Beaufort strikes again!

11/25, (forgot to write down the engine hours), 60’s/50’s, calm, partly cloudy - I rowed Murph back in to the sandy island at dawn and then we got underway, motoring for points south.


A fog set in, obscuring the houses on shore but still allowing enough visibility to navigate. Conditions started to improve around 11am, and then we had bright warm sunshine for a couple hours. I opened all the ports, lifted the V-berth cushions, and hung our dish towels on the lifeline to take advantage of some drying time. The cushions develop condensation on the underside from the warmth of our bodies meeting the cool surface of the boat interior.

The tide was against us for most of the day. It was around 3:30pm when we entered Brickyard Creek, which eventually flows into the Beaufort River. We have never had a good stop here, and yet it’s a fairly necessary place to spend a night given the distance to an anchorage in either direction. Dog land access is a challenge because the 8’ tidal range creates currents that are difficult and sometimes impossible to row against. Also, at low tide, the mud flats extend far out from shore so a man-made landing is essential. We stopped at a boat ramp at Brickyard Point and I rowed Murphy in while Dobbs poked around looking for a place to anchor.

This run-down building was along the road near the boat ramp. I liked the way it looked, especially in the pink late-day sun.

This run-down building was along the road near the boat ramp. I liked the way it looked, especially in the pink late-day sun.

The creeks are narrow and shouldered with mud and oyster shoals. We only poke around like this at dead low tide, which it was, because running aground on a falling tide of 8’ could be, well, uncomfortable, to say the least. Dobbs did find what appeared to be a workable area, but (foolishly, in retrospect) we though there might be a better place a mile or two further on, so we continued. That spot did not pan out and, in a hurry to get back to the first location, Dobbs didn’t follow the GPS track we’d recorded going in and had throttled up. In seconds, the current set us and we ran firmly onto a mud shoal. By wiggling the boat with the motor and rudder and heeling her to port and rocking (me leaning out from the shrouds and bow), we were able to get off in a couple minutes. Dobbs felt horrible for what happened; I tried to reassure him that it was an accident and that Grace wouldn’t even be out here if it weren’t for all the repairs and improvements we’d made. If we did damage, we could fix it. We motored back up to the first spot and just as we were about to turn in, a power cat zipped around the corner and went in ahead of us. There was only enough room for one boat.

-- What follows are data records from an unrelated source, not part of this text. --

(** * Selector-driven extraction: [parse_product_page] of [src/parser.py]

    The function parses an HTML text with lxml, walks the configured data
    points and evaluates one CSS or XPath selector per data point.  lxml is
    an external library: its parser and its two query methods are taken as
    they are used by the code, a fallible parser and two fallible queries.
    A query answers a list of matches; an XPath expression that is not a
    node set answers a [str], a [float] or a [bool] instead, which the code
    assigns to [extracted_elements] like any other answer. *)

From stdpp Require Import gmap strings list fin_maps.
From Stdlib Require Import Ascii String NArith.

Local Open Scope string_scope.
Local Open Scope list_scope.

(** ** Text

    A Python [str] is modelled by a Rocq string whose characters are the
    code points below 256. *)

Module PyStr.

(** [str.lower] on one character: A-Z and the upper-case letters of the
    Latin-1 block (all of U+00C0..U+00DE but the multiplication sign). *)
Definition lower_char (c : ascii) : ascii :=
  let n := N_of_ascii c in
  if ((65 <=? n) && (n <=? 90))%N
     || ((192 <=? n) && (n <=? 222) && negb (n =? 215))%N
  then ascii_of_N (n + 32)
  else c.

Fixpoint lower (s : string) : string :=
  match s with
  | EmptyString => EmptyString
  | String c s' => String (lower_char c) (lower s')
  end.

(** The characters [str.strip] removes: [str.isspace] below 256. *)
Definition is_space (c : ascii) : bool :=
  let n := N_of_ascii c in
  ((9 <=? n) && (n <=? 13))%N || ((28 <=? n) && (n <=? 32))%N
  || (n =? 133)%N || (n =? 160)%N.

Fixpoint lstrip (s : string) : string :=
  match s with
  | EmptyString => EmptyString
  | String c s' => if is_space c then lstrip s' else s
  end.

Fixpoint rstrip (s : string) : string :=
  match s with
  | EmptyString => EmptyString
  | String c s' =>
      match rstrip s' with
      | EmptyString => if is_space c then EmptyString else String c EmptyString
      | r => String c r
      end
  end.

Definition strip (s : string) : string := rstrip (lstrip s).

(** Truth value of a string in a condition: [if text:]. *)
Definition truthy (s : string) : bool :=
  match s with
  | EmptyString => false
  | String _ _ => true
  end.

End PyStr.

(** ** Data model *)

(** What [except Exception] can catch. *)
Record Exception := Exc { exc_name : string }.

(** An lxml element is observed by the code through [text_content()] only. *)
Record Element := { text_content : string }.
(** * Request-tracking API routes: a shallow embedding and its properties

    The development follows the TypeScript sources:
    - [ensureRequestsCollection] (server/db/initRequestsCollection),
    - the route handlers [PUT], [GET] and [PATCH] of the requests route, in
      the two revisions of the route file that carry a [PATCH] handler.
      The revisions have the same [PUT], [GET] and validators up to type
      annotations; their [PATCH] handlers read the result of
      [findOneAndUpdate] differently and are embedded one by one.  (The
      oldest revision of the file, with no [PATCH] and no check of the
      [status] parameter, is not embedded.)

    JavaScript values are embedded as an inductive type, JavaScript strings as
    lists of UTF-16 code units, the MongoDB database as a finite map from
    collection names to collections, and an [async] handler as a function in
    a state-and-exception monad over the database and a log of driver calls. *)

From stdpp Require Import gmap strings list sorting.
From Stdlib Require Import ZArith QArith Qround Lia.

#[local] Set Warnings "-register-all".
#[local] Open Scope Z_scope.

(** ** JavaScript strings *)

(** A JavaScript string is a sequence of UTF-16 code units; [length] counts
    code units. *)
Definition jsstring := list N.

(** String literals of the sources are ASCII. *)
Definition js (s : string) : jsstring :=
  (λ a, Ascii.N_of_ascii a) <$> String.list_ascii_of_string s.

Definition js_length (s : jsstring) : Z := Z.of_nat (length s).

(** WhiteSpace and LineTerminator code points of ECMAScript, the characters
    that [String.prototype.trim] and [parseInt] strip. *)
Definition isWhiteSpace (c : N) : bool :=
  bool_decide (c ∈ [0x09; 0x0A; 0x0B; 0x0C; 0x0D; 0x20; 0xA0; 0x1680;
                    0x2028; 0x2029; 0x202F; 0x205F; 0x3000; 0xFEFF]%N)
  || ((0x2000 <=? c)%N && (c <=? 0x200A)%N).

Fixpoint trimStart (s : jsstring) : jsstring :=
  match s with
  | c :: t => if isWhiteSpace c then trimStart t else s
  | [] => []
  end.

Definition trimEnd (s : jsstring) : jsstring := reverse (trimStart (reverse s)).

Definition trim (s : jsstring) : jsstring := trimEnd (trimStart s).

Definition isDigit (c : N) : bool := (0x30 <=? c)%N && (c <=? 0x39)%N.

(** The longest prefix of decimal digits, accumulated left to right. *)
Fixpoint digits_value (acc : Z) (seen : bool) (s : jsstring) : option Z :=
  match s with
  | c :: t =>
      if isDigit c then digits_value (10 * acc + (Z.of_N c - 0x30)) true t
      else if seen then Some acc else None
  | [] => if seen then Some acc else None
  end.

(** [parseInt(s, 10)]: leading white space is skipped, one sign is accepted,
    then the longest digit prefix is read; [None] is [NaN].  The result is a
    mathematical integer (a double represents it exactly below 2^53). *)
Definition parseInt10 (s : jsstring) : option Z :=
  match trimStart s with
  | c :: t =>
      if bool_decide (c = 0x2D%N) then Z.opp <$> digits_value 0 false t
      else if bool_decide (c = 0x2B%N) then digits_value 0 false t
      else digits_value 0 false (c :: t)
  | [] => None
  end.

Definition isHighSurrogate (c : N) : bool := (0xD800 <=? c)%N && (c <=? 0xDBFF)%N.
Definition isLowSurrogate (c : N) : bool := (0xDC00 <=? c)%N && (c <=? 0xDFFF)%N.

(** The code points of a string as the driver writes it to BSON (UTF-8): a
    surrogate pair is one code point, an unpaired surrogate is replaced by
    U+FFFD. *)
Fixpoint code_points (s : jsstring) : list N :=
  match s with
  | [] => []
  | c :: t =>
      match t with
      | lo :: t' =>
          if isHighSurrogate c && isLowSurrogate lo
          then (0x10000 + (c - 0xD800) * 0x400 + (lo - 0xDC00))%N :: code_points t'
          else (if isHighSurrogate c || isLowSurrogate c then 0xFFFD%N else c)
                 :: code_points t
      | [] => [if isHighSurrogate c || isLowSurrogate c then 0xFFFD%N else c]
      end
  end.

(** ** JavaScript values *)

(** The values the handlers see: what [JSON.parse] yields, plus [Date]
    (milliseconds since the epoch) and [ObjectId] (its 24-digit hexadecimal
    rendering).  [undefined] is [None] in an [option jsval].  A number keeps
    its integer value; the handlers only test numbers for truthiness. *)
Definition ObjectId := jsstring.

Inductive jsval :=
  | JNull
  | JBool (b : bool)
  | JNum (z : Z)
  | JStr (s : jsstring)
  | JArr (l : list jsval)
  | JObj (o : gmap string jsval)
  | JDate (ms : Z)
  | JOid (oid : ObjectId).

(** A document is a JavaScript object: a finite map from field names to
    values. *)
Abbreviation Document := (gmap string jsval).

(** [!v] is [negb (truthy v)]. *)
Definition truthy (v : jsval) : bool :=
  match v with
  | JNull => false
  | JBool b => b
  | JNum z => negb (z =? 0)
  | JStr s => negb (bool_decide (s = []))
  | _ => true
  end.

Definition truthy_opt (v : option jsval) : bool :=
  match v with Some v => truthy v | None => false end.

(** [v.k] for a value [v] that is neither [null] nor [undefined].  The keys
    read by the handlers are own properties of objects only. *)
Definition prop (v : jsval) (k : string) : option jsval :=
  match v with JObj o => o !! k | _ => None end.

(** [typeof v === "string"], with the string. *)
Definition as_string (v : option jsval) : option jsstring :=
  match v with Some (JStr s) => Some s | _ => None end.

(** ** The storage layer: JSON-schema validation *)

Inductive BsonType :=
  | TNull | TBool | TNumber | TString | TArray | TObject | TDate | TObjectId.

#[global] Instance BsonType_eq_dec : EqDecision BsonType.
Proof. solve_decision. Defined.

Definition bsonType_of (v : jsval) : BsonType :=
  match v with
  | JNull => TNull
  | JBool _ => TBool
  | JNum _ => TNumber
  | JStr _ => TString
  | JArr _ => TArray
  | JObj _ => TObject
  | JDate _ => TDate
  | JOid _ => TObjectId
  end.

(** The keywords of [$jsonSchema] that the validator of the sources uses. *)
Record PropertySchema := {
  bsonType : option BsonType;
  minLength : option nat;
  maxLength : option nat;
  enum : option (list jsstring);
}.

Record JsonSchema := {
  required : list string;
  additionalProperties : bool;
  properties : list (string * PropertySchema);
}.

The sun set below the horizon and the remaining options seemed to be: go back out and anchor in the Coosaw River or proceed south to Port Royal Landing Marina. We were unsettled from the grounding, so we chose the marina. To get there, we had to navigate Brickyard Creek in the dark, clear the Lady’s Island swing bridge, and motor another couple miles down the Beaufort River. We’ve stopped at the Beaufort City Docks on previous occasions, and we don’t find anything to recommend them. They have a mooring field where the balls are set too close together and boats collide when the tide turns (!). Approaching Lady’s Island, we thought the aft part of the engine power train was being noisy, but we couldn’t be sure because there was also road noise from the bridge, helicopter noise from the nearby military base, and we’d been motoring for 12 hours so our ears were tired. We did some basic checking - ran the motor in reverse in case the prop was fouled with grass or something else; pulled up the cockpit floor panel to visually inspect the shaft, stuffing box, coupling, and motor; looked in through the forward access at the front of the engine. Everything checked out. Dobbs did note that the typically heavy “clunk” when shifting from neutral to forward - when the transmission engages - was sometimes softer, sometimes missing. We did make it to the marina - the motor was still performing, thank goodness, because Dobbs had to execute a 3-point turn inside the fairway in a strong current.

At 8pm, we had lines on the dock in the one available space. After putting the boat to rights for the night, we sat at the table staring blankly, drinking glasses of wine. Today did not go so well at the end. I re-heated Thanksgiving leftovers for dinner, which we sucked down with gusto. I made a list of all the things we should do in the morning to make best use of this unscheduled marina stay.